- Born: 1953 (age 72–73) County Durham, England, UK
- Citizenship: British
- Occupation: Chairman of Paternoster
- Children: One son, two daughters

= Mark Wood (businessman) =

British entrepreneur (born 1953)

Gregory Mark Wood CBE (born 1953 in County Durham) has been at the helm of several financial services and technology start-ups, both in the UK and New York City.

== Career ==
Wood began his career with the accountancy firm Price Waterhouse (PwC). He also held posts in Commercial Union, MAI plc, British & Commonwealth, and Barclays.

After running the AA's insurance arm for three years, Wood was made chief executive of Axa Equity & Law. Buying into Sun Life put him in charge of a FTSE 100 company which subsequently bought Guardian Royal Exchange and set about integrating the group. In 2001, Wood moved from Axa to join Prudential plc and became its UK and European Chief Executive. In 2006, Wood's work in re-establishing Prudential plc as a leader in the UK insurance market became the subject of a case study by the International Institute for Management Development.

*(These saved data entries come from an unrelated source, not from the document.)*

(** X13. An image whose entry in the image data is a well-formed data URL
    that the host decodes and accepts is drawn as exactly one
    rectangle named [Image], at the element's scaled position and with
    its effective size, filled with the image in mode [FILL] and
    rotated against the element's rotation; nothing is logged, and the
    media type plays no part. *)
Theorem createImage_draws_wellformed_data_url
    fields children imageData scale h imageUrl mime payload bytes imageHash :
  el_type fields = js "image" →
  el_imageUrl fields = Some imageUrl →
  imageUrl ≠ [] →
  imageData !! imageUrl = Some (js "data:" ++ mime ++ js ";base64," ++ payload) →
  mime ≠ [] → 59%N ∉ mime →
  payload ≠ [] → Forall (fun c => isLineTerminator c = false) payload →
  base64Decode payload = Some bytes →
  createImageHash bytes = Some imageHash →
  ∃ node,
    createElement (Element fields children) imageData scale h
    = (hostAfter h [RECTANGLE] [] [node], Return tt)
    ∧ nodeType node = RECTANGLE
    ∧ nodeName node = Some (js "Image")
    ∧ nodeFills node = Some [IMAGE imageHash (js "FILL")]
    ∧ nodeBox node
      = Some (el_x fields * scale, el_y fields * scale,
              effectiveWidth fields scale, effectiveHeight fields scale)
    ∧ nodeRotation node
      = (if bool_decide (el_rotation fields = 0) then None
         else Some (- el_rotation fields)).
Proof.
  intros Ht Hurl Hkey Hdata Hmime Hsemi Hpayload Hline Hdecode Hhash.
  rewrite createElement_image by done.
  assert (Huse : usableImage imageData imageUrl = Some imageHash).
  { unfold usableImage. rewrite Hdata.
    rewrite matchDataUrl_wellformed by done. rewrite Hdecode, Hhash.
    by destruct mime. }
  rewrite (createImage_usable _ _ _ _ _ _ _ _ _ Hurl Hkey Huse).
  eexists. split; [reflexivity|].
  unfold imageRectangle, nodeName, nodeFills, nodeBox, nodeX, nodeY, nodeSize,
    nodeRotation, lastWrite, rotationWrites.
  cbn [nodeType nodeProps]. by destruct (bool_decide (el_rotation fields = 0)).
Qed.
(** * A WhatsApp assistant bot: per-user queues, rate limits, bans and heartbeats

    Shallow embedding of the message-handling core of the bot, in its five
    source variants:

    - [src/app.ts]            (module [App]),
    - [unnamed/part_000]      (module [Part000]),
    - [unnamed/part_001]      (module [Part001], the LRU-cache variant),
    - [unnamed/part_002]      (module [Part002]),
    - [unnamed/part_003]      (module [Part003]).

    Modelling conventions.

    - A JavaScript [number] that holds a counter or a [Date.now()] timestamp
      is a [Z]: both stay integers far below 2^53, where arithmetic on
      doubles is exact.
    - A JavaScript string is the list of its UTF-16 code units ([list N]).
    - A [Map] that is never iterated is a [gmap]; the [Map] inside
      [SimpleLRUCache], whose iteration order is its eviction order, is an
      insertion-ordered association list ([JsMap]).
    - Arrays and objects that are shared between an admission call and a
      suspended [handleQueue] activation live in an explicit heap and are
      named by their index.
    - The event loop runs one synchronous turn per event: the arrival of a
      message, the settlement of an awaited promise, or a timer tick.  Each
      turn runs up to the next [await]. Every [Date.now()] read of one turn
      returns the time stamp carried by the event.

    Part I holds the definitions: the code, module by module, then the
    invariants and the scenarios that the theorems of Part II speak
    about ([Invariants], [Scripts], [AskOrder]). *)

From stdpp Require Import gmap strings list pretty sorting.
From Stdlib Require Import ZArith NArith Lia.
From Stdlib Require Ascii String.

Open Scope Z_scope.

(* ===================================================================== *)
(** * Part I: definitions                                                  *)
(* ===================================================================== *)

(** ** JavaScript strings and the regular expressions the bot uses *)

Module JsText.

Abbreviation jsstring := (list N).

(** An ASCII literal as a JavaScript string. *)
Definition js (s : string) : jsstring :=
  (fun a => Ascii.N_of_ascii a) <$> String.list_ascii_of_string s.
(** * great_expectations: string-integer "increasing" metric and Spark
      column-type introspection

    A shallow embedding of

    - [great_expectations/expectations/metrics/table_metrics/table_column_types.py]
      ([_get_spark_column_metadata], [_get_sqlalchemy_column_metadata],
      [ColumnTypes._spark] and [ColumnTypes._sqlalchemy]), and
    - [contrib/experimental/.../expect_column_values_to_be_string_integers_increasing.py]
      ([ColumnValuesStringIntegersIncreasing._pandas], [._spark],
      [._get_evaluation_dependencies],
      [ExpectColumnValuesToBeStringIntegersIncreasing._validate] and
      [._validate_success_key]).

    Python dictionaries are [gmap string _], Python strings that are read
    character by character are lists of code points, Python exceptions are
    the error side of [result], numpy and Spark fixed-width integers are
    [Z] with the width written out. *)

From Stdlib Require Import ZArith List Bool Ascii String Sorted Lia.
From stdpp Require Import gmap strings list fin_maps.

Set Warnings "-register-all".

Open Scope string_scope.
Open Scope Z_scope.
Open Scope list_scope.

(** ** Python values, exceptions and the exception monad *)

Module Py.

(** The exceptions the modelled code raises, by class.
    [ValueError_invalid_literal s] is the [ValueError] of [int(s)],
    "invalid literal for int() with base 10: " followed by [repr(s)]; [s] is
    the offending string as its sequence of code points. *)
Inductive exn : Type :=
| TypeError (msg : string)
| ValueError (msg : string)
| KeyError (key : string)
| IndexError (msg : string)
| OverflowError (msg : string)
| ValueError_invalid_literal (literal : list N).

Inductive result (A : Type) : Type :=
| Ok (a : A)
| Raise (e : exn).
Arguments Ok {A} a.
Arguments Raise {A} e.

Definition bind {A B} (r : result A) (k : A -> result B) : result B :=
  match r with
  | Ok a => k a
  | Raise e => Raise e
  end.

Definition raises {A} (r : result A) : Prop := exists e, r = Raise e.

(** The values that occur in kwargs dictionaries. *)
Inductive value : Type :=
| VNone
| VBool (b : bool)
| VInt (n : Z)
| VStr (s : string).

#[global] Instance value_eq_dec : EqDecision value.
Proof. solve_decision. Defined.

In 2005 he founded and became chief executive of Paternoster; a regulated insurance company that takes on the risks associated with companies’ final salary/defined benefit pension schemes. The company received backing of £500 million, led by Deutsche Bank. In 2009, Wood became the deputy chairman.

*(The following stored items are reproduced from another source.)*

Definition getMessageReactions (messageId : string) (table : list Reaction)
    : list ReactionCount :=
  map (fun g => mkReactionCount g.1 g.2 false)
      (group_by_emoji (filter (fun r => x_messageId r = messageId) table)).

(** ** Invite links

    The table [conversation_invite_links], beside the store the hub
    uses.  The [token] that [crypto.randomBytes] gives and the [id] of a
    new link are inputs; [role] is not among the columns kept of a
    participant.  [isActive] is a boolean: a [NULL] there is falsy, as
    [false] is. *)

Record InviteLink := mkInviteLink {
  l_id : string;
  l_conversationId : string;
  l_token : string;
  l_createdById : string;
  l_expiresAt : option Z;
  l_maxUses : option Z;
  l_useCount : option Z;
  l_isActive : bool;
}.

Record InviteStore := mkInviteStore {
  i_db : Storage;
  i_links : list InviteLink;
}.

(** [value || null] on a number: [0] is falsy. *)
Definition or_null (v : option Z) : option Z :=
  match v with
  | Some n => if decide (n = 0%Z) then None else Some n
  | None => None
  end.

(** Whether a value bound for an [integer] column is in its range. *)
Definition fits_int4 (v : option Z) : bool :=
  match v with
  | Some n => bool_decide (int4 n)
  | None => true
  end.

Definition createInviteLink (conversationId createdById : string)
    (expiresAt maxUses : option Z) (uuid token : string) (s : InviteStore)
    : Error + (InviteStore * InviteLink) :=
  if negb (fits_int4 (or_null maxUses)) then
    inl (DbError "numeric_value_out_of_range")
  else if bool_decide (uuid ∈ map l_id (i_links s)) then
    inl (DbError "conversation_invite_links_pkey")
  else if bool_decide (token ∈ map l_token (i_links s)) then
    inl (DbError "conversation_invite_links_token_unique")
  else if negb (bool_decide (conversationId ∈ conversations (i_db s))) then
    inl (DbError "conversation_invite_links_conversation_id_fkey")
  else
    match users (i_db s) !! createdById with
    | None => inl (DbError "conversation_invite_links_created_by_id_fkey")
    | Some _ =>
        let inviteLink :=
          mkInviteLink uuid conversationId token createdById expiresAt
                       (or_null maxUses) (Some 0%Z) true in
        inr (mkInviteStore (i_db s) (i_links s ++ [inviteLink]), inviteLink)
    end.

Definition getInviteLinkByToken (token : string) (s : InviteStore) : option InviteLink :=
  head (filter (fun l => l_token l = token) (i_links s)).

Definition deactivateInviteLink (linkId : string) (s : InviteStore) : InviteStore :=
  mkInviteStore (i_db s)
    (map (fun l =>
            if decide (l_id l = linkId)
            then mkInviteLink (l_id l) (l_conversationId l) (l_token l) (l_createdById l)
                   (l_expiresAt l) (l_maxUses l) (l_useCount l) false
            else l)
         (i_links s)).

He is chairman of Digitalis, which specialises in Online Reputation Management; and audit committee chairman and non-executive director of the RAC Limited. He was formerly chairman of Beta London Advertising and Lloyds Insurer Chaucer PLC. He was CEO of Jardine Lloyd Thompson Employee Benefits from 2011 to 2014. He is a regular commentator in the press on pensions and insurance. Wood is also chairman of PensionBee Limited, Acquis Insurance, Utility Bidder, and Leakbot.

In 2010, Wood received an honorary doctorate in business administration from Anglia Ruskin University.

== Charity work ==
Wood is the former chairman of the NSPCC (National Society for the Prevention of Cruelty to Children), serving for nine years until he left the role in October 2019. He also ran the Full Stop campaign to raise £280m through events such as a dinner with Bill Clinton and Elton John in St Petersburg.

Woods is a Trustee at the Brooklands Museum in Surrey, and also sits on the Appeal Board of the Multiple Sclerosis Society.

Wood was appointed Commander of the Order of the British Empire (CBE) in the 2017 Birthday Honours for services to children and young people for his work with the NSPCC.